The perception alone of a conflict means people will 'find' it all over the
place and those examples to their bias until slowly and gradually no one will
trust the service anymore. Even if Twitter never changes anything.

------
susan_hall
Perhaps off-topic, but does anyone know why Twitter gave up on its effort to
monetize its API? There was a moment, circa 2010, when that seemed like the
obvious move. When Twitter first began to shut down access to its full
firehose, it seemed clear that there were businesses willing to pay for its
information. But Twitter suddenly turned away from that idea, and focused on
advertising. Considering how many sites compete for advertising dollars, it
seems crazy that Twitter felt that was the right way to go.

But then Facebook went down the same path, first promoting its API, then
largely giving up on any attempt to monetize it.

And before that, way back in 2006, I tried to build a business that would rely
on Technorati's API, which they briefly promoted, then gave up on.
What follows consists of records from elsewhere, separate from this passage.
Definition saveChat (chatPayload : CreateChatPayload) : M D ChatResponse :=
  try_catch
    (participantIds <-
       for_of (cp_participants chatPayload) []
         (fun participantIds participant =>
            let participantStr := toString participant in
            user <- UserModel_findOne participantStr ;;
            match user with
            | Some user => ret (participantIds ++ [user_id user])
            | None => ret (participantIds ++ [participant])
            end) ;;
     messageIds <-
       for_of (cp_messages chatPayload) []
         (fun messageIds messageData =>
            message <- MessageModel_create messageData ;;
            match message with
            | None => throw (Error "Failed to create message")
            | Some message => ret (messageIds ++ [msg_id message])
            end) ;;
     let chatData :=
       {| cd_participants := participantIds; cd_messages := messageIds |} in
     result <- ChatModel_create chatData ;;
     match result with
     | None => throw (Error "Failed to create chat")
     | Some result =>
         populatedChat <- ChatModel_findById (chat_id result) ;;
         match populatedChat with
         | None => throw (Error "Failed to populate created chat")
         | Some populatedChat => ret (Doc populatedChat)
         end
     end)
    (fun error =>
       ret (ErrorResponse
              ("Error occurred when saving chat: " +:+ exn_to_string error))).

Definition createMessage (messageData : Message) : M D MessageResponse :=
  try_catch
    (result <- MessageModel_create messageData ;;
     match result with
     | None => throw (Error "Failed to create message")
     | Some result => ret (Doc result)
     end)
    (fun error =>
       ret (ErrorResponse
              ("Error occurred when creating message: " +:+ exn_to_string error))).

Definition addMessageToChat (chatId messageId : string) : M D ChatResponse :=
  try_catch
    (updatedChat <- ChatModel_findByIdAndUpdate_push chatId messageId ;;
     match updatedChat with
     | None => throw (Error "Chat not found or failed to update")
     | Some updatedChat => ret (Doc updatedChat)
     end)
    (fun error =>
       ret (ErrorResponse
              ("Error occurred when adding message to chat: "
               +:+ exn_to_string error))).

Definition getChat (chatId : string) : M D ChatResponse :=
  try_catch
    (chat <- ChatModel_findById (Some chatId) ;;
     match chat with
     | None => throw (Error "Chat not found")
     | Some chat => ret (Doc chat)
     end)
    (fun error =>
       ret (ErrorResponse
              ("Error occurred when retrieving chat: " +:+ exn_to_string error))).

Definition getChatsByParticipants (p : list string) : M D (list Chat) :=
  try_catch
    (users <- UserModel_find p ;;
     if negb (length users =? length p)%nat then ret []
     else
       let participantIds := map user_id users in
       chats <- ChatModel_find participantIds ;;
       ret (default [] chats))
    (fun error => ret []).

Definition addParticipantToChat (chatId userId : string) : M D ChatResponse :=
  try_catch
    (user <- UserModel_findById userId ;;
     match user with
     | None => throw (Error "User not found")
     | Some _ =>
         updatedChat <- ChatModel_findByIdAndUpdate_addToSet chatId userId ;;
         match updatedChat with
         | None => throw (Error "Chat not found or failed to update")
         | Some updatedChat => ret (Doc updatedChat)
         end
     end)
    (fun error =>
       ret (ErrorResponse
              ("Error occurred when adding participant to chat: "
               +:+ exn_to_string error))).

End Services.

(** ** The socket layer (socket.io server)

    [socket.emit(ev, payload)] on the server reaches every connected
    socket; [socket.to(room).emit(ev, payload)] reaches the sockets that
    are currently in [room]. *)

Inductive target :=
  | AllSockets
  | Room (room : string).

Record ChatUpdatePayload := { cu_chat : Chat; cu_type : string }.

Record Emission := {
  em_to : target;
  em_event : string;
  em_payload : ChatUpdatePayload
}.

(** Truthiness of a JavaScript string. *)
Definition truthy (s : string) : bool :=
  match s with
  | EmptyString => false
  | String _ _ => true
  end.

(** Truthiness of [string | undefined]. *)
Definition truthy_opt (s : option string) : bool :=
  match s with
  | None => false
  | Some s => truthy s
  end.

(** The rooms of one connection: [conn.on('joinChat', ...)] and
    [conn.on('leaveChat', ...)] of the controller. *)
Definition on_joinChat (chatId : string) (rooms : gset string) : gset string :=
  if truthy chatId then {[chatId]} ∪ rooms else rooms.

Definition on_leaveChat (chatId : option string) (rooms : gset string) : gset string :=
  match chatId with
  | Some c => if truthy c then rooms ∖ {[c]} else rooms
  | None => rooms
  end.

(** What clients do to the socket server.  Socket.io puts a new socket
    in the room named by its own socket id; the two chat handlers are
    registered on every connection. *)
Inductive client_event :=
  | Connect (sid : string)
  | JoinChat (sid : string) (chatId : string)
  | LeaveChat (sid : string) (chatId : option string)
  | Disconnect (sid : string).

(** The connected sockets, each with the rooms it is in. *)
Definition socket_step (io : gmap string (gset string)) (ev : client_event)
  : gmap string (gset string) :=
  match ev with
  | Connect sid => <[sid := {[sid]}]> io
  | JoinChat sid chatId => alter (on_joinChat chatId) sid io
  | LeaveChat sid chatId => alter (on_leaveChat chatId) sid io
  | Disconnect sid => delete sid io
  end.

Definition sockets_after (evs : list client_event) : gmap string (gset string) :=
  foldl socket_step ∅ evs.

(** Does the socket [sid] receive the emission [e]? *)
Definition receives (io : gmap string (gset string)) (sid : string) (e : Emission) : bool :=
  match io !! sid with
  | None => false
  | Some rooms =>
      match em_to e with
      | AllSockets => true
      | Room r => bool_decide (r ∈ rooms)
      end
  end.

(** ** controllers/chat.controller.ts *)

(** A request field that should hold an array: it may be undefined, hold
    something that is not an array, or hold an array. *)
Inductive array_field (A : Type) : Type :=
  | Undefined
  | NotAnArray
  | IsArray (items : list A).
Arguments Undefined {A}.
Arguments NotAnArray {A}.
Arguments IsArray {A} items.

Definition is_defined {A} (f : array_field A) : bool :=
  match f with Undefined => false | _ => true end.

(** [Array.isArray] *)
Definition Array_isArray {A} (f : array_field A) : bool :=
  match f with IsArray _ => true | _ => false end.

Definition array_items {A} (f : array_field A) : list A :=
  match f with IsArray l => l | _ => [] end.

Record CreateChatBody := {
  ccb_participants : array_field string;
  ccb_messages : array_field Message
}.
Record CreateChatRequest := { cc_body : option CreateChatBody }.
There are a lot of companies that make money by selling information via an
API. And there is tremendous competition for ad dollars. These 2 facts would
lead me to expect more companies might try to make money from their APIs. But
what happened in Twitter's case?

------
fideloper
I wouldn't blame Jack one bit for wanting to get back to Square full-time (not
that it's necessarily fully his decision to sell).

------
yalogin
It doesn't matter it would still not cover my losses in the stock. Talk about
crappy decisions.

------
fabiandesimone
To me Twitter has always been real time news.

Why haven't they worked on a way to 'validate' tweets around a story, I can't
understand it (from a biz perspective, not technically).

With validation they become, instantly, the #1 news agency in the world.

------
mark_l_watson
Would it be a bad idea for Twitter to charge a small yearly fee for use? The
reason why I think this might work is because some users are very loyal and
might not mind spending $20/year for an advertisement free Twitter service.
They have about 350 million users, according to a comment here, and if 50
million users would stay, that would be $100 million revenue per year, and
with many fewer users, their cost of doing business would be reduced, but with
reduced network effects the service would not be as valuable for users. I like
Twitter and I would pay $20/year in return for no promoted tweets.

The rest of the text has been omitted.